IN MY MIND’S EYE

A visually impaired middle-schooler comes of age in The Group Rep’s 35th-anniversary revival of Doug Haverty’s engaging dramedy In My Mind’s Eye.

The year is 1968, and Patty Henderson (a peppy Peyton Kirkner) has been living under the thumb of her overprotective single mom Lola (Maria Kress, statuesque and intimidating) these past fourteen years, but if the young miss has her way, 9th-grade will mark the beginning of her declaration of independence, step one of which will be transferring out of a special-needs school that has her studying with kids that, in Patty’s words, “aren’t all there.”

Unfortunately for Patty, switching to a regular junior high looks to be more easily said than done given Lola’s doubts and fears about her legally-blind daughter’s ability to navigate life outside Mom’s protective cocoon.

Even Miss Hester (Clara Rodriguez, spot-on) has her reservations about a 9th-grader transferring into her school, suggesting that Patty wait a year, at which time both she and the students who’ve already spent the past two years bonding will be equally new to high school.
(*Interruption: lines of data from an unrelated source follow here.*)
Lemma flushed_here q w os a n p c :
  Stack w os (operators c) -> operands c = n :: os -> Derives p a n -> q <= p -> stops q (operators c) ->
  exists c', flush q c = Ok c' /\ flushed q (w ++ a) c c'.
Proof.
  intros S N D Q St. exists c. split; [by apply flush_stops|].
  exists w, os, (operators c), a, n. split_and!; try done; [|by eapply Derives_weaken].
  destruct c. cbn in *. by subst.
Qed.

Lemma not_opener t : is_fence (tk_kind t) = false -> is_opener t = false.
Proof. unfold is_opener. by destruct (tk_kind t). Qed.

Lemma flush_have q w os a n p c :
  Stack w os (operators c) -> operands c = n :: os -> Derives p a n -> guard p (operators c) ->
  p <= 19 -> 1 <= q <= p -> exists c', flush q c = Ok c' /\ flushed q (w ++ a) c c'.
Proof.
  remember (operators c) as ops eqn:O. revert w os a n p c O.
  induction ops as [|t ops IH]; intros w os a n p c O S N D G P Q.
  { eapply flushed_here; rewrite <- ?O; try done. lia. }
  destruct (is_fence (tk_kind t)) eqn:F; [|destruct (decide (precedence t < q))].
  1,2: eapply flushed_here; rewrite <- ?O; try done; [lia|cbn; auto].
  assert (OP : openers (t :: ops) = openers ops) by (by apply openers_skip, not_opener).
  assert (R : forall c1 w1 os1 a1 n1 p1, flush_top_operator c = Ok c1 ->
    c1 = set_stacks (n1 :: os1) ops c -> Stack w1 os1 ops -> Derives p1 a1 n1 -> guard p1 ops ->
    p1 <= 19 -> q <= p1 -> w1 ++ a1 = w ++ a ->
    exists c', flush q c = Ok c' /\ flushed q (w ++ a) c c').
  { intros c1 w1 os1 a1 n1 p1 T -> S1 D1 G1 P1 Q1 <-.
    rewrite (flush_step q c _ t ops) by (done || lia).
    destruct (IH w1 os1 a1 n1 p1 (set_stacks (n1 :: os1) ops c)) as (c' & E & FL); try done; [lia|].
    exists c'. split; [done|]. eapply flushed_step; [done| |done]. cbn. by rewrite <- O. }
  inversion S; subst;
    try (match goal with K : tk_kind ?x = _, F : is_fence (tk_kind ?x) = false |- _ => by rewrite K in F end).
  - (* negation *)
    pose proof (is_not_precedence t ltac:(done)) as (P16 & _).
    eapply (R _ w0 os (t :: a) (NNot n) 16); [by apply (flush_top_not c t ops os n)|done|done| | |lia|lia|].
    + apply D_not; [lia|done|]. eapply Derives_weaken; [done|]. cbn in G. destruct G as [G|[G|G]]; lia || congruence.
    + by apply guard16.
    + by rewrite <- app_assoc.
  - (* binary operator *)
    destruct (binary_node_Some t l n ltac:(done)) as [n' E]. pose proof (binary_bounds t ltac:(done)).
    eapply (R _ w0 os0 (a0 ++ t :: a) n' (precedence t));
      [by apply (flush_top_binary c t ops os0 l n n')|done|done| |done|lia|lia|].
    + eapply D_binary; try done. eapply Derives_weaken; [done|]. cbn in G. destruct G as [G|[G|G]]; lia || congruence.
    + by rewrite <- !app_assoc.
  - (* dereference *)
    match goal with K : tk_kind t = Dereference |- _ =>
      cbn in G; unfold precedence in G; rewrite K in G; cbn in G; lia || naive_solver lia end.
Qed.

Lemma flush_Top q w c : Top w c -> 1 <= q <= 19 -> exists c', flush q c = Ok c' /\ flushed q w c c'.
Proof.
  intros T Q. destruct T as [w os a n c S N D G|w os ops a l d t n c S G K D M O N].
  - by apply (flush_have q w os a n 19).
  - assert (PD : precedence d = 19) by (unfold precedence; by rewrite K).
    rewrite (flush_step q c (set_stacks (NIndex l n :: os) ops c) d ops); try done.
    2: lia. 2: by rewrite K. 2: by apply (flush_top_member c d).
    destruct (flush_have q w os (a ++ [d; t]) (NIndex l n) 19 (set_stacks (NIndex l n :: os) ops c))
      as (c' & E & F); try done; [by apply D_member|].
    exists c'. split; [done|]. eapply flushed_step; [done| |done]. cbn. rewrite O.
    rewrite openers_skip; [done|apply not_opener; by rewrite K].
Qed.

(** ** One token *)

(** The outcome of a token: the shape again, or an error that is the user's. *)
Definition good (w : list Token) (u : list Token) (r : parsing ParseContext) : Prop :=
  match r with
  | Ok c => Conf w c /\ openers (operators c) = u
  | Err (PError e) => pe_kind e <> Internal
  | Err Panic => False
  end.

(** Which modes a legal token leaves. *)
Lemma mode_before w c k allowed :
  Conf w c -> tk_kind <$> px_last_token c = k -> k ∈ allowed ->
  Forall (fun k => match k with
    | Some TFunction => False
    | Some k => ends_operand k = false
    | None => True end) allowed ->
  Stack w (operands c) (operators c) /\ px_last_token c = head (operators c).
Proof.
  intros C <- I F. rewrite Forall_forall in F. specialize (F _ I).
  destruct C as [|w' c' t' T L E|w' f os ca lo hi c' S G K LK N L]; [auto|exfalso..]; rewrite L in F; cbn in F.
  - by destruct (tk_kind t').
  - by rewrite K in F.
Qed.

Lemma mode_after w c k allowed :
  Conf w c -> tk_kind <$> px_last_token c = k -> k ∈ allowed ->
  Forall (fun k => match k with Some k => ends_operand k = true | None => False end) allowed -> Top w c.
Proof.
  intros C <- I F. rewrite Forall_forall in F. specialize (F _ I).
  destruct C as [w' c' S L|w' c' t' T L E|w' f os ca lo hi c' S G K LK N L]; [exfalso|done|exfalso]; rewrite L in F.
  - inversion S; subst; rewrite <- ?H2 in F;
      match goal with O : _ = operators _ |- _ => rewrite <- O in F end; cbn in F;
      repeat match goal with
      | K : tk_kind _ = _ |- _ => rewrite K in F
      | K : is_not _ |- _ => destruct K as [K _]
      | K : is_binary _ |- _ => destruct K as [K _]
      end; done.
  - cbn in F. by rewrite K in F.
Qed.

(** A new operand where one is awaited. *)
Lemma operand_good w c t n :
  Stack w (operands c) (operators c) -> guard 19 (operators c) -> Derives 19 [t] n ->
  ends_operand (tk_kind t) = true -> is_operator t = false ->
  push_operand c t = Ok (push_node n c) -> good (w ++ [t]) (openers (operators c)) (parse_token c t).
Proof.
  intros S G D E O P. rewrite parse_token_operand; [|done|by destruct (tk_kind t)]. rewrite P. cbn.
  split; [|done]. eapply C_top; [|done|done]. by apply (T_have w (operands c) [t] n).
Qed.

(** An operator between operands, an index or a dereference. *)
Lemma infix_good w c t :
  Top w c -> is_operator t = true -> associativity t = LeftToRight -> 1 <= precedence t <= 19 ->
  match tk_kind t with EndGroup | EndIndex | EndParameters => false | _ => true end = true ->
  (forall w' os' ops' a' n', Stack w' os' ops' -> stops (precedence t) ops' -> w = w' ++ a' ->
     openers ops' = openers (operators c) ->
     Derives (precedence t) a' n' -> Stack (w' ++ a' ++ [t]) (n' :: os') (t :: ops')) ->
  good (w ++ [t]) (openers (t :: operators c)) (parse_token c t).
Proof.
  intros T O A P K S. destruct (flush_Top (precedence t) w c T P) as (c' & F & FL).
  rewrite (push_left c c' t); [|done| |done..].
  2: { unfold is_operator in O. by destruct (tk_kind t). }
  destruct FL as (w' & os' & ops' & a' & n' & -> & S' & E & D & St & OP). cbn.
  split; [|unfold openers in *; cbn; by rewrite OP]. apply C_need; [|done]. cbn. rewrite E, <- app_assoc. by apply S.
Qed.

(** ** Closing tokens *)

Ltac kind_clash :=
  match goal with
  | K : tk_kind ?x = _, K' : tk_kind ?x = _ |- _ => rewrite K in K'; discriminate
  | K : is_not ?x, K' : tk_kind ?x = _ |- _ => destruct K as [K _]; rewrite K in K'; discriminate
  | K : is_binary ?x, K' : tk_kind ?x = _ |- _ => destruct K as [K _]; rewrite K in K'; discriminate
  end.

Lemma Stack_group_inv w os o ops : Stack w os (o :: ops) -> tk_kind o = StartGroup ->
  exists w0, w = w0 ++ [o] /\ Stack w0 os ops /\ guard 19 ops.
Proof. intros S K. inversion S; subst; try kind_clash. eauto. Qed.

Lemma Stack_index_inv w os o ops : Stack w os (o :: ops) -> tk_kind o = StartIndex ->
  exists w0 a l os0, w = w0 ++ a ++ [o] /\ os = l :: os0 /\ Stack w0 os0 ops /\ guard 19 ops /\ Derives 19 a l.
Proof. intros S K. inversion S; subst; try kind_clash. eauto 10. Qed.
Justifiable as Lola and Miss Hester’s misgivings may be may be, Haverty’s play makes it clear from the get-go that neither woman has much to worry about, Patty’s post-middle-school future having already been revealed as a now 26-year-old “Trish” (the very lovely Kait Haire) gets ready to face her first day as a high school history teacher, a day considerably brightened by a meet-cute encounter with fellow teacher Hugo Thompson (Bobby Slaski, revealing breakout leading man chops).

Not only is Hugo tall, fair, handsome, and just shy and awkward enough not to let his good looks go to his head, he’s quite possibly the first man to enter Trish’s life since Mom objected to Patty’s friendship with their 78-year-old neighbor Calhoon Scruggs (a genial Lloyd Pedersen), as much out of a desire to be the one-and-only in her daughter’s life as to any legitimate fear that the septuagenarian might be anything other than a much-needed surrogate grandfather to her lonely, precocious child.

It’s Patty’s diary, recorded on cassette tapes, that ties In My Mind’s Eye’s two parallel plot threads together as past alternates with present, and in a number of instances Patty becomes indistinguishable from Trish.

The latter concept reaches its apex when both incarnations of the same character appear onstage in identical costumes, one observing the other, and for this reviewer at least, In My Mind’s Eye would work better without a conceit that can prove more than a bit confusing, especially when real-life 9th-grader Kirkner takes over Haire’s adult part and Haire plays an adolescent barely into her teens. (Having a 20something Hugo play at least one boyfriend-girlfriend scene opposite a 14-year-old “Trish” may not have been problematic in 1984 when the play debuted, but seems at the very least worth reconsidering in 2020.)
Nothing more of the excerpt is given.